■ Data extract
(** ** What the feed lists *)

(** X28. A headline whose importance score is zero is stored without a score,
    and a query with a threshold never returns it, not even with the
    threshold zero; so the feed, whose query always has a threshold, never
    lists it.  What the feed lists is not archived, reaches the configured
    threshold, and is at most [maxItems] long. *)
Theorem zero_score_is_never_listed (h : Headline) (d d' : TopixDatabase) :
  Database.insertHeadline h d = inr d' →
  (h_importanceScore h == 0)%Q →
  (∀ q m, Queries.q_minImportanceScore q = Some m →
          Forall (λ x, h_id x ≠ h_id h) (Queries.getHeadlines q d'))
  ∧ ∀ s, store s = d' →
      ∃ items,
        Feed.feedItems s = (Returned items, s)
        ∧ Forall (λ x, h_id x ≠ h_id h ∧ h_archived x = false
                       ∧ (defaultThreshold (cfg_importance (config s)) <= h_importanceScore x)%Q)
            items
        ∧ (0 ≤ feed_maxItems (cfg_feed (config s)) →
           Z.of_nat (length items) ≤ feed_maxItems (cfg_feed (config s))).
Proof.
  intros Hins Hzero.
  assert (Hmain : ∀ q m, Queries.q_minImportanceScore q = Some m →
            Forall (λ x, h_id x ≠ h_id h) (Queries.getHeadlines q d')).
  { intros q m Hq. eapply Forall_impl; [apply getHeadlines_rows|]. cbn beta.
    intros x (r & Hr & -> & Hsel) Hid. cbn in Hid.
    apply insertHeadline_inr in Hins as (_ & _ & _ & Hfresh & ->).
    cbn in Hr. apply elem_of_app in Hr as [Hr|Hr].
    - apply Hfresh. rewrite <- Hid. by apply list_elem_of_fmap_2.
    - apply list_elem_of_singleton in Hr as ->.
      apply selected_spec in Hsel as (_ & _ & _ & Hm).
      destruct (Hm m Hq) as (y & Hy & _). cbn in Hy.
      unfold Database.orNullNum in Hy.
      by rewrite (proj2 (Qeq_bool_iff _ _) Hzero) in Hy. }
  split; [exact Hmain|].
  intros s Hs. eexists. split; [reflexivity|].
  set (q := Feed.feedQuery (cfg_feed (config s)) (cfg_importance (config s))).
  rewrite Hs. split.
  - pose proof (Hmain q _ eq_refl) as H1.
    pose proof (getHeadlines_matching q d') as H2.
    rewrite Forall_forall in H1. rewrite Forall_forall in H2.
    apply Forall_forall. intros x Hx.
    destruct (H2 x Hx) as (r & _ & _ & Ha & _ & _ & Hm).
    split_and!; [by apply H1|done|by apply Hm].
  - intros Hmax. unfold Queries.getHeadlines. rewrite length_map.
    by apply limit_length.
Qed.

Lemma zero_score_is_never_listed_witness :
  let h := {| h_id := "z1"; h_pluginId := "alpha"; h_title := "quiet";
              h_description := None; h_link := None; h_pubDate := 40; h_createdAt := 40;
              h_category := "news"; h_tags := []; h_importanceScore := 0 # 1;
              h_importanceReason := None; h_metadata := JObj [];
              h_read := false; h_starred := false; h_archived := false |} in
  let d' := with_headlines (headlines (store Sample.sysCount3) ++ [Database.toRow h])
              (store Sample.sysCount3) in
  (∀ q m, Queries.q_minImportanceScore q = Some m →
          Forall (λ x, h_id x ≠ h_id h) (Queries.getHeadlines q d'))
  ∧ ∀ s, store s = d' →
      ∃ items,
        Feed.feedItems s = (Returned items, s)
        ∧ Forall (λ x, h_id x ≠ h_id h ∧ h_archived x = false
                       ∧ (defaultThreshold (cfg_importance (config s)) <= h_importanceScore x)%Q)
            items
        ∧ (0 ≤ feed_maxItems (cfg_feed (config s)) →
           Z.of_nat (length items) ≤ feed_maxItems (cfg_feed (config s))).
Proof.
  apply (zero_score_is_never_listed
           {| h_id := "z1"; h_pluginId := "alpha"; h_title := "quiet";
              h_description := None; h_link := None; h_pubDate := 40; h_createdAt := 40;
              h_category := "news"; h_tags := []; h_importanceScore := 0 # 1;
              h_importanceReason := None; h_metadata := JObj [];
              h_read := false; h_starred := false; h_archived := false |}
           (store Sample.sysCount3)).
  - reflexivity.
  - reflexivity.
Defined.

■ What you should do
Pull out all lines from the listing that contain the string "destruct".

■ Result below
      destruct (Hm m Hq) as (y & Hy & _). cbn in Hy.
    destruct (H2 x Hx) as (r & _ & _ & Ha & _ & _ & Hm).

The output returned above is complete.